Assignment :: In the listing below, how many lines hold the string "Hsel"? Reply with the number and nothing else.

Data to examine ::
+===+

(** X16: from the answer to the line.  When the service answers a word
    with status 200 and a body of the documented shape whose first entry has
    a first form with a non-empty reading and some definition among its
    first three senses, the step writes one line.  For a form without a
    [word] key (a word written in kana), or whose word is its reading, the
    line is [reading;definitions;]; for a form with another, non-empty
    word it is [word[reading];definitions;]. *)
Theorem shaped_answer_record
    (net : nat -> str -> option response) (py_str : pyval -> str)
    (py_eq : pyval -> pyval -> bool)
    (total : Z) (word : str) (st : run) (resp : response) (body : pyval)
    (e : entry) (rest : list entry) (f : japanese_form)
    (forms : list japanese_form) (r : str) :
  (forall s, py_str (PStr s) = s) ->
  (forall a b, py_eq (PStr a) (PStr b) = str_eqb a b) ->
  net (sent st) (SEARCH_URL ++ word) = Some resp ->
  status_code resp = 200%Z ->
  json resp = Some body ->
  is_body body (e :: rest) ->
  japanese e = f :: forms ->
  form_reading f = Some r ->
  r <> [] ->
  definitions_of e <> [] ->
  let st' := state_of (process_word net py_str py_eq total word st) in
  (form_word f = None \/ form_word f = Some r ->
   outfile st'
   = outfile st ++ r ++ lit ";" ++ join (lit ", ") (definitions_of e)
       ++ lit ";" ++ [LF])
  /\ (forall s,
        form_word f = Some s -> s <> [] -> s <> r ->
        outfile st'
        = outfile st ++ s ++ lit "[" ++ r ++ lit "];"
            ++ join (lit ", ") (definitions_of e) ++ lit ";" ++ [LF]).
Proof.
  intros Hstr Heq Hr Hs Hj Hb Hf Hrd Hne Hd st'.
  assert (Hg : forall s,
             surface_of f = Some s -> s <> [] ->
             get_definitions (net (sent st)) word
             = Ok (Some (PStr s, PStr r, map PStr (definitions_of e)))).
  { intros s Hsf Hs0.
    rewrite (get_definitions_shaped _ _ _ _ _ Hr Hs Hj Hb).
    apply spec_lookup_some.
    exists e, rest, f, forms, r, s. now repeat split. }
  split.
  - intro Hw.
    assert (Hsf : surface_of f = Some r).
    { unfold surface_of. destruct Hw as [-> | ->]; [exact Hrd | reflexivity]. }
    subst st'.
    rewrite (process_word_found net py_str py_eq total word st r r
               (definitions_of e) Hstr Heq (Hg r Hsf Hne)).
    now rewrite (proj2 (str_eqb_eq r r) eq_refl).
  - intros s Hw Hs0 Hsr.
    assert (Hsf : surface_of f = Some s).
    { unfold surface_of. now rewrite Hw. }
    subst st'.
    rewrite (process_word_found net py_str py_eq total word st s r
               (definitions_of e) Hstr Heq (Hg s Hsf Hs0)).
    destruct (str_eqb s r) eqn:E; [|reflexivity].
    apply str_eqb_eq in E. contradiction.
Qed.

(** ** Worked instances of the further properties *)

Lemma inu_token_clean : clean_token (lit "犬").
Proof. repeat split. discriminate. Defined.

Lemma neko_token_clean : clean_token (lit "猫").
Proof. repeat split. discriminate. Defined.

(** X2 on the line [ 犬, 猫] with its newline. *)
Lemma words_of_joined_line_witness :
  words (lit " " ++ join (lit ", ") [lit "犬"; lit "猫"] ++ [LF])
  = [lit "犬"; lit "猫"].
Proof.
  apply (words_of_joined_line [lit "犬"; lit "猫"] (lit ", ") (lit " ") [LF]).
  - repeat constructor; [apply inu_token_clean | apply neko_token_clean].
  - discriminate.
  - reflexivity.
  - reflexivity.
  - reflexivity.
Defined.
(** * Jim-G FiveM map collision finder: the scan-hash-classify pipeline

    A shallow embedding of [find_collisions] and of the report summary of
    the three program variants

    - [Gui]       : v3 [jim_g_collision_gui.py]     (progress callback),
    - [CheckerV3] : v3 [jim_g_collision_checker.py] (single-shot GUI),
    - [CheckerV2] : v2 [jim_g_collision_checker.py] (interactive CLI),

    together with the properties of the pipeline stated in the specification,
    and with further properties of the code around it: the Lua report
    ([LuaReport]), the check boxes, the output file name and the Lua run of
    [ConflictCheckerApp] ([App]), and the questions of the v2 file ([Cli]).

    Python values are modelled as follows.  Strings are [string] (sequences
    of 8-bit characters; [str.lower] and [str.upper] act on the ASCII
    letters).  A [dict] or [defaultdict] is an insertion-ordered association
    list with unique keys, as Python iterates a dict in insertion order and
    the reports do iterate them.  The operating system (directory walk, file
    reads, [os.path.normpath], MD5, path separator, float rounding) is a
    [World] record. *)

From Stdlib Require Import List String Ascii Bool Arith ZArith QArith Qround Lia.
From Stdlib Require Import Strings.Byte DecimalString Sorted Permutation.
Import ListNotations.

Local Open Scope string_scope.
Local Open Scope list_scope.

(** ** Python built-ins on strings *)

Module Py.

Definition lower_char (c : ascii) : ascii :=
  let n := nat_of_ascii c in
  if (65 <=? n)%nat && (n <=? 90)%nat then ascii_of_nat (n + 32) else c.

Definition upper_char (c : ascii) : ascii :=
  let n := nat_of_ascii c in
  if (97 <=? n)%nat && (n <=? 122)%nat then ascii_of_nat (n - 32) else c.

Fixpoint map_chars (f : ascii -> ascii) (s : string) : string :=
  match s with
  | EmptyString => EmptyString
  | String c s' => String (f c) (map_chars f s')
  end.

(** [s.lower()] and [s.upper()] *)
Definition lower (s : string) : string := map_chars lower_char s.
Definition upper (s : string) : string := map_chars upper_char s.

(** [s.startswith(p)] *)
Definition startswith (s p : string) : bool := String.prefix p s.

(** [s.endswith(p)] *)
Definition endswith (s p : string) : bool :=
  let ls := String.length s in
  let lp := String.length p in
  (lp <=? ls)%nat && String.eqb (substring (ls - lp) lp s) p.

+===+

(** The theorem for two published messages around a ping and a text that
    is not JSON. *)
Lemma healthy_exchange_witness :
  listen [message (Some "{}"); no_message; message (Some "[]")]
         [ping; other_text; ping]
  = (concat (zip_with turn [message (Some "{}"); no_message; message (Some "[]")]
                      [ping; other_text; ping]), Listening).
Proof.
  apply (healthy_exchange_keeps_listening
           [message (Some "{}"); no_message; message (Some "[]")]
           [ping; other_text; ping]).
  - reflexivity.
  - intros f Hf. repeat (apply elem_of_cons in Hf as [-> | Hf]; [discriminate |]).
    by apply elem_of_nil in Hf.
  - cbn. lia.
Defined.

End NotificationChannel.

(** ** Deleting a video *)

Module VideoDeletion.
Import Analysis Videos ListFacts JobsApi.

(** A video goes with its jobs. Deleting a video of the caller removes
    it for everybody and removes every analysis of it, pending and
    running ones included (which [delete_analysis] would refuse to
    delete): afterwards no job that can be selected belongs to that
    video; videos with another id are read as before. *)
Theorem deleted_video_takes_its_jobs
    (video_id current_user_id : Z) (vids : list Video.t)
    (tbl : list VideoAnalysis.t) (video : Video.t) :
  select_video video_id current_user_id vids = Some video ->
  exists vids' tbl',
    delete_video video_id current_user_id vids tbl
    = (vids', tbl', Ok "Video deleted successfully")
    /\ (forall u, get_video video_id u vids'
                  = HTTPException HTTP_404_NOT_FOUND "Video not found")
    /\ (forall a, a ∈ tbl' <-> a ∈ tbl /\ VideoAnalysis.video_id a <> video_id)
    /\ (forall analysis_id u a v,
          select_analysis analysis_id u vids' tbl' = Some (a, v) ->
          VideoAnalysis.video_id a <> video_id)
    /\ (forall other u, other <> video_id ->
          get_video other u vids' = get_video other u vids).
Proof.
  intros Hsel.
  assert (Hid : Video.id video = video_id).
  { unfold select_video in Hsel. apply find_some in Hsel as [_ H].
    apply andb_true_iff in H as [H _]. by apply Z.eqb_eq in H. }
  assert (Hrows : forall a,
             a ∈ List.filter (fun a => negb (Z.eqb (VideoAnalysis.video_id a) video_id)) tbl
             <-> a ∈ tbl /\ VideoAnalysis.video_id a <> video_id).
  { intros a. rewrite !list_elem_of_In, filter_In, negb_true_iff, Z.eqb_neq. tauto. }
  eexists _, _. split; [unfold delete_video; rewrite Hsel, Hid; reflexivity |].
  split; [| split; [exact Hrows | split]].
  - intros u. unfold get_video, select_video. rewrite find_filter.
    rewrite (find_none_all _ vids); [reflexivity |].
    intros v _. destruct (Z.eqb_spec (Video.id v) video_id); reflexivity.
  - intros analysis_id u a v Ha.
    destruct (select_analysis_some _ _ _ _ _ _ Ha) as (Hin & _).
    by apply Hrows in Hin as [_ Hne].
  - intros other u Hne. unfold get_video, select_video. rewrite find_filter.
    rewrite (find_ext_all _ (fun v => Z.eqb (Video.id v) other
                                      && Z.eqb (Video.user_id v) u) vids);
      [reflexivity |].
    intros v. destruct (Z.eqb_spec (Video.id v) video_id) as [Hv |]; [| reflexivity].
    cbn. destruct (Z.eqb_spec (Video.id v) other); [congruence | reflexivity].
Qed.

+===+

Your solution :: 3